Some Brink
Disembarking, you sling the fish overshoulder as sun lodged on its scales crazes into silver ministrations. This day a mouth; the day after, what? I need someone to get drunk with you say. We sit in a café eating fries from a cone of waxed paper. The fish in a chair beside us. Day hazed and ravenous. Your cells have begun their slow unraveling, though we do not yet know it. On our table, envelopes stand at attention: gaping jaws. In the next moment, glasses leap from the shelves. Buildings loom indecent as the machine tears holes, renders whole rooms visible. And what descends amid the snapping? The shuffling off of skins? The past claps its shutter closed behind us. I take the long way home, heels tapping.
J.L. Conrad
South Circular
Around and around the common, runners are looping. They’re i-plugged and inwards, enslaved by the whole mudthumping repetitive shenanigans. In the playground, children unwrap the morning. Still unsullied, they’re exhilarated by green. They don’t yet know that spring’s a bully, browbeating the earth into washing its hands of the wrongs done under the influence of frost.

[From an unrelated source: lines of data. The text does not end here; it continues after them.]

(** * fetcher.py: the RSS collector, the AI summarizer and the publisher

    A shallow embedding of [workers/news-api/fetcher/fetcher.py].  Python
    strings are sequences of Unicode code points, dictionaries with a
    fixed set of keys are records, and the calls that leave the process
    ([requests.get], [requests.post], the groq client, [print],
    [time.sleep]) are recorded in a trace of events; what the outside
    world answers is an argument of each function.  The Collector builds
    a new dictionary for every entry (line 179) and appends it once, so
    the list of dictionaries the stages pass on is a list of records: no
    two positions share a dictionary. *)

From Stdlib Require Import String Ascii.
From Stdlib Require Import List NArith ZArith Bool Arith Lia.
Import ListNotations.

Set Implicit Arguments.

(** ** Python strings *)

(** A character is a code point; [len], slicing and [re] all count code
    points. *)
Definition char : Type := N.
Definition str : Type := list char.

(** A literal of the source, written as an ASCII string. *)
Definition py (s : string) : str := map N_of_ascii (list_ascii_of_string s).

Definition LT : char := 60%N.  (* '<' *)
Definition GT : char := 62%N.  (* '>' *)

(** Truth value of a string: [if text], [not text], [a and b]. *)
Definition truthy (s : str) : bool :=
  match s with
  | [] => false
  | _ :: _ => true
  end.

(** [a or b] on strings. *)
Definition py_or (a b : str) : str := if truthy a then a else b.

Fixpoint str_eqb (a b : str) : bool :=
  match a, b with
  | [], [] => true
  | x :: a', y :: b' => (x =? y)%N && str_eqb a' b'
  | _, _ => false
  end.

(** [c in s] for a single character. *)
Definition contains (c : char) (s : str) : bool := existsb (N.eqb c) s.

(** [str.isspace] on one code point: the characters [str.strip()] removes. *)
Definition isspace (c : char) : bool :=
  (((9 <=? c) && (c <=? 13)) || ((28 <=? c) && (c <=? 32))
   || (c =? 133) || (c =? 160) || (c =? 5760)
   || ((8192 <=? c) && (c <=? 8202))
   || (c =? 8232) || (c =? 8233) || (c =? 8239) || (c =? 8287)
   || (c =? 12288))%N.

Fixpoint lstrip (s : str) : str :=
  match s with
  | [] => []
  | c :: rest => if isspace c then lstrip rest else s
  end.

Definition rstrip (s : str) : str := rev (lstrip (rev s)).

(** [s.strip()] *)
Definition strip (s : str) : str := rstrip (lstrip s).

(** [s[:n]] *)
Definition slice_to (n : nat) (s : str) : str := firstn n s.

(** ** The regular expression [<[^>]+>]

    [re.sub(r'<[^>]+>', '', text)] scans [text] from the left.  At a
    position where the pattern matches, the match is dropped and the scan
    goes on behind it; elsewhere one character is copied. *)

(** The text behind the first ['>'] of [s]. *)
Fixpoint after_gt (s : str) : option str :=
  match s with
  | [] => None
  | c :: rest => if (c =? GT)%N then Some rest else after_gt rest
  end.

(** The pattern anchored at the head of [s]: a ['<'], one character that
    is not ['>'], the longest run of further such characters, and a
    ['>'].  The greedy run stops at the first ['>'] or at the end of the
    text, and giving characters back never helps: they are not ['>'].
    The result is the text behind the match. *)
Definition match_tag (s : str) : option str :=
  match s with
  | c :: d :: rest =>
      if (c =? LT)%N && negb (d =? GT)%N then after_gt rest else None
  | _ => None
  end.

Fixpoint re_sub_tag_fuel (fuel : nat) (s : str) : str :=
  match fuel with
  | O => []
  | S fuel' =>
      match s with
      | [] => []
      | c :: rest =>
          match match_tag s with
          | Some behind => re_sub_tag_fuel fuel' behind
          | None => c :: re_sub_tag_fuel fuel' rest
          end
      end
  end.

(** [re.sub(r'<[^>]+>', '', s)]: every step consumes a character, so
    [length s] steps are enough ([re_sub_tag_step] below). *)
Definition re_sub_tag (s : str) : str := re_sub_tag_fuel (length s) s.

(** [clean_html] (lines 130-135). *)
Definition clean_html (text : str) : str :=
  if negb (truthy text) then []
  else
    let text := re_sub_tag text in
    strip text.

(** ** Configuration (lines 19-60) *)

Record Config : Type := {
  API_URL : str;
  API_KEY : str;
  GROQ_API_KEY : str;
  ENABLE_AI_SUMMARY : bool
}.

(** [os.getenv(key, default)]; the environment maps a variable's name to
    its value when it is set. *)
Definition getenv (environ : string -> option str) (key : string) (default : str) : str :=
  match environ key with
  | Some v => v
  | None => default
  end.

Section Lower.

(** [str.lower] sends an ASCII capital to its small letter and leaves
    the other ASCII characters alone.  What it writes for a character
    outside ASCII comes from the Unicode tables (and, for a capital
    sigma, from the characters around it): it is given here by the text
    and the position. *)
Variable lower_unicode : str -> nat -> str.

Definition lower_ascii (c : char) : char :=
  if ((65 <=? c) && (c <=? 90))%N then (c + 32)%N else c.

Fixpoint lower_from (whole : str) (i : nat) (s : str) : str :=
  match s with
  | [] => []
  | c :: rest =>
      (if (c <? 128)%N then [lower_ascii c] else lower_unicode whole i)
      ++ lower_from whole (S i) rest
  end.

Definition lower (s : str) : str := lower_from s 0 s.

(** Line 29: [os.getenv("ENABLE_AI_SUMMARY", "true").lower() in ("true", "1")];
    [value] is the variable's value, [None] when it is not set. *)
Definition enable_ai_summary (value : option str) : bool :=
  let v := lower (match value with Some v => v | None => py "true" end) in
  str_eqb v (py "true") || str_eqb v (py "1").

(** Lines 19-29. *)
Definition load_config (environ : string -> option str) : Config :=
  {| API_URL :=
       py_or (getenv environ "NEWS_API_URL" [])
             (getenv environ "API_URL"
                (py "https://news-api.zhusen-wang.workers.dev/add"));
     API_KEY :=
       py_or (getenv environ "NEWS_API_KEY" [])
             (getenv environ "API_KEY"
                (py "56299bfa63f7cacc3d3b59a6084ccd095d7d5858c3216c5b109618c2f07b5da2"));
     GROQ_API_KEY := getenv environ "GROQ_API_KEY" [];
     ENABLE_AI_SUMMARY := enable_ai_summary (environ "ENABLE_AI_SUMMARY"%string) |}.

End Lower.

Record Source : Type := { name : str; feed_url : str }.

(** Lines 32-57. *)
Definition SOURCES : list Source :=
  [ {| name := py "Hacker News"; feed_url := py "https://news.ycombinator.com/rss" |};
    {| name := py "V2EX"; feed_url := py "https://www.v2ex.com/index.xml" |};
    {| name := py "36" ++ [27690%N]; feed_url := py "https://36kr.com/feed" |};
    {| name := [23569%N; 25968%N; 27966%N]; feed_url := py "https://sspai.com/feed" |};
    {| name := py "TechCrunch"; feed_url := py "https://techcrunch.com/feed/" |};
    {| name := py "The Verge"; feed_url := py "https://www.theverge.com/rss/index.xml" |} ].

Definition REQUEST_TIMEOUT : nat := 30.

(** ** Data *)

(** A feed entry as [fetch_rss] reads it: what [entry.get(key, ...)] finds
    under each of the four keys, [None] for a key the entry lacks. *)
Record Entry : Type := {
  entry_title : option str;
  entry_link : option str;
  entry_description : option str;
  entry_summary : option str
}.

(** [entry.get(key, "")] *)
Definition get (field : Entry -> option str) (entry : Entry) : str :=
  match field entry with
  | Some v => v
  | None => []
  end.

(** The dictionary built at lines 179-186. *)
Record Article : Type := {
  title : str;
  url : str;
  source : str;
  summary : str;
  raw_summary : str;
  external_id : str
}.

The crows on the fence are weary of the boring predictable resurgence of the year. They watch as a double-decker sidles up to the bus stop. It’s earthlogged and embittered, drawn by the pull of the flightpath. Up there the geese are stacked like planes, the planes lined up like resolutions. And still the runners keep on coming, thudding out of Lambeth and heading for the Wandsworth daffodils.